** Dataset extract follows **

Lemma dict_has_sort {V} k (d : list (string * V)) : dict_has k (sort_items d) = dict_has k d.
Proof.
  assert (Hi : ∀ k' (v : V) d, dict_has k (insert_key k' v d) = String.eqb k k' || dict_has k d).
  { intros k' v d'. induction d' as [|[k2 v2] d' IH]; cbn [insert_key]; [by rewrite dict_has_cons|].
    destruct (String.leb k' k2); rewrite !dict_has_cons; [done|]. rewrite IH.
    by destruct (String.eqb k k2), (String.eqb k k'). }
  induction d as [|[k' v] d IH]; [done|]. cbn [sort_items]. by rewrite Hi, IH, dict_has_cons.
Qed.

Lemma dict_has_map {V W} k (f : V → W) (d : list (string * V)) : dict_has k (map (fun kv => (kv.1, f kv.2)) d) = dict_has k d.
Proof. induction d as [|[k' v] d IH]; [done|]. cbn [map fst snd]. by rewrite !dict_has_cons, IH. Qed.

Lemma dict_has_filter {V} k (p : string → bool) (d : list (string * V)) :
  dict_has k (List.filter (fun kv => p kv.1) d) = p k && dict_has k d.
Proof.
  induction d as [|[k' v] d IH]; [by rewrite andb_false_r|]. cbn [List.filter fst]. rewrite dict_has_cons.
  destruct (String.eqb_spec k k') as [<-|Hk].
  - destruct (p k); [by rewrite dict_has_cons, String.eqb_refl|]. by rewrite IH.
  - destruct (p k'); [rewrite dict_has_cons; by destruct (String.eqb_spec k k')|by rewrite IH].
Qed.

Lemma dict_set_absent {V} k (v : V) d : dict_has k d = false → dict_set k v d = d ++ [(k, v)].
Proof.
  unfold dict_has. induction d as [|[k' v'] d IH]; [done|]. cbn. destruct (String.eqb k k'); [done|]. intros H. by rewrite IH.
Qed.
(** Consecutive elements are joined by edges. *)
Fixpoint chain (l : list string) : Prop :=
  match l with
  | x :: (y :: _) as l' => arrow x y ∧ chain l'
  | _ => True
  end.

(** A closed walk along edges. *)
Definition is_cycle (c : list string) : Prop := ∃ v q, c = v :: q ++ [v] ∧ chain c.

(** Every element's targets come after it. *)
Fixpoint topo (l : list string) : Prop :=
  match l with [] => True | x :: l' => (∀ v, arrow x v → v ∈ l') ∧ topo l' end.

Lemma chain_app_r a l : chain (a ++ l) → chain l.
Proof. induction a as [|x a IH]; [done|]. cbn [app]. intros H. apply IH. destruct (a ++ l); [done|]. by destruct H. Qed.

Lemma chain_snoc l x y : chain (l ++ [x]) → arrow x y → chain (l ++ [x; y]).
Proof.
  induction l as [|a l IH]; intros H Hxy; [done|]. destruct l as [|b l]; cbn in *.
  - by destruct H.
  - destruct H as [Hab H]. split; [done|]. by apply IH.
Qed.

Lemma from_first_spec v l : v ∈ l → ∃ p q, l = p ++ v :: q ∧ from_first v l = v :: q.
Proof.
  induction l as [|x l IH]; [by intros ?%elem_of_nil|]. cbn [from_first]. destruct (String.eqb_spec x v) as [->|Hne].
  - intros _. by exists [], l.
  - intros [|Hin]%elem_of_cons; [congruence|]. destruct (IH Hin) as (p & q & -> & E). by exists (x :: p), q.
Qed.

Lemma arrow_node u v : arrow u v → v ∈ nodes.
Proof.
  unfold arrow, succs. intros (e & -> & He)%list_elem_of_fmap.
  apply list_elem_of_In, List.filter_In in He as [_ [_ H]%andb_true_iff]. by apply in_strs_true in H.
Qed.

(** The nodes not yet reached. *)
Definition fresh (st : search_state) : nat :=
  length (List.filter (fun u => negb (in_strs u (stack st)) && negb (in_strs u (visited st))) nodes).

Definition consistent (st : search_state) : Prop := ∀ x, x ∈ visiting st ↔ x ∈ stack st.

(** What a search step leaves behind. *)
Record grows (st st' : search_state) : Prop := {
  g_stack : stack st' = stack st;
  g_consistent : consistent st';
  g_visited : visited st ⊆ visited st';
  g_cycles : ∃ cs, cycles st' = cycles st ++ cs ∧ Forall is_cycle cs ∧ (cs = [] → topo (visited st) → topo (visited st'))
}.

Lemma search_grows_refl st : consistent st → grows st st.
Proof. intros H. split; [done..|]. exists []. by rewrite app_nil_r. Qed.

Lemma search_grows_trans a b c : grows a b → grows b c → grows a c.
Proof.
  intros [Hs1 _ Hv1 (cs1 & E1 & F1 & T1)] [Hs2 Hc2 Hv2 (cs2 & E2 & F2 & T2)]. split; [congruence|done|set_solver|].
  exists (cs1 ++ cs2). rewrite E2, E1, app_assoc. split_and!; [done|by apply Forall_app|].
  intros [-> ->]%app_nil H. auto.
Qed.

Lemma filter_le {A} (f g : A → bool) l :
  (∀ x, x ∈ l → f x = true → g x = true) → (length (List.filter f l) <= length (List.filter g l))%nat.
Proof.
  induction l as [|x l IH]; [done|]. intros H. assert (Hl := IH ltac:(intros y Hy; apply H; by right)). cbn.
  destruct (f x) eqn:Hf; [rewrite (H x ltac:(left) Hf); cbn; lia|]. destruct (g x); cbn; lia.
Qed.

Lemma filter_lt {A} (f g : A → bool) l x :
  (∀ x, x ∈ l → f x = true → g x = true) → x ∈ l → f x = false → g x = true →
  (length (List.filter f l) < length (List.filter g l))%nat.
Proof.
  intros H Hx Hf Hg. induction l as [|y l IH]; [by apply elem_of_nil in Hx|]. cbn.
  assert (Hl := filter_le f g l ltac:(intros z Hz; apply H; by right)).
  apply elem_of_cons in Hx as [->|Hx]; [rewrite Hf, Hg; cbn; lia|].
  specialize (IH ltac:(intros z Hz; apply H; by right) Hx).
  destruct (f y) eqn:Hy; [rewrite (H y ltac:(left) Hy); cbn; lia|]. destruct (g y); cbn; lia.
Qed.

Lemma fresh_mono st st' : stack st' = stack st → visited st ⊆ visited st' → (fresh st' <= fresh st)%nat.
Proof.
  intros Hs Hv. apply filter_le. intros x _. rewrite Hs, !andb_true_iff, !negb_true_iff, !in_strs_false. set_solver.
Qed.

Lemma fresh_enter u st : u ∈ nodes → u ∉ stack st → u ∉ visited st → (fresh (enter u st) < fresh st)%nat.
Proof.
  intros Hu Hs Hv. apply (filter_lt _ _ _ u); [|done|..]; cbn [enter stack visited].
  - intros x _. rewrite !andb_true_iff, !negb_true_iff, !in_strs_false. set_solver.
  - apply andb_false_iff. left. apply negb_false_iff, in_strs_true. set_solver.
  - by rewrite !(proj2 (in_strs_false _ _)).
Qed.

** End of Dataset extract **

**Exercise aim:** For this exercise, please copy exactly the lines of the material above from its first line through the line where "Proof. induction d" appears.

**Result:**
Lemma dict_has_sort {V} k (d : list (string * V)) : dict_has k (sort_items d) = dict_has k d.
Proof.
  assert (Hi : ∀ k' (v : V) d, dict_has k (insert_key k' v d) = String.eqb k k' || dict_has k d).
  { intros k' v d'. induction d' as [|[k2 v2] d' IH]; cbn [insert_key]; [by rewrite dict_has_cons|].
    destruct (String.leb k' k2); rewrite !dict_has_cons; [done|]. rewrite IH.
    by destruct (String.eqb k k2), (String.eqb k k'). }
  induction d as [|[k' v] d IH]; [done|]. cbn [sort_items]. by rewrite Hi, IH, dict_has_cons.
Qed.

Lemma dict_has_map {V W} k (f : V → W) (d : list (string * V)) : dict_has k (map (fun kv => (kv.1, f kv.2)) d) = dict_has k d.
Proof. induction d as [|[k' v] d IH]; [done|]. cbn [map fst snd]. by rewrite !dict_has_cons, IH. Qed.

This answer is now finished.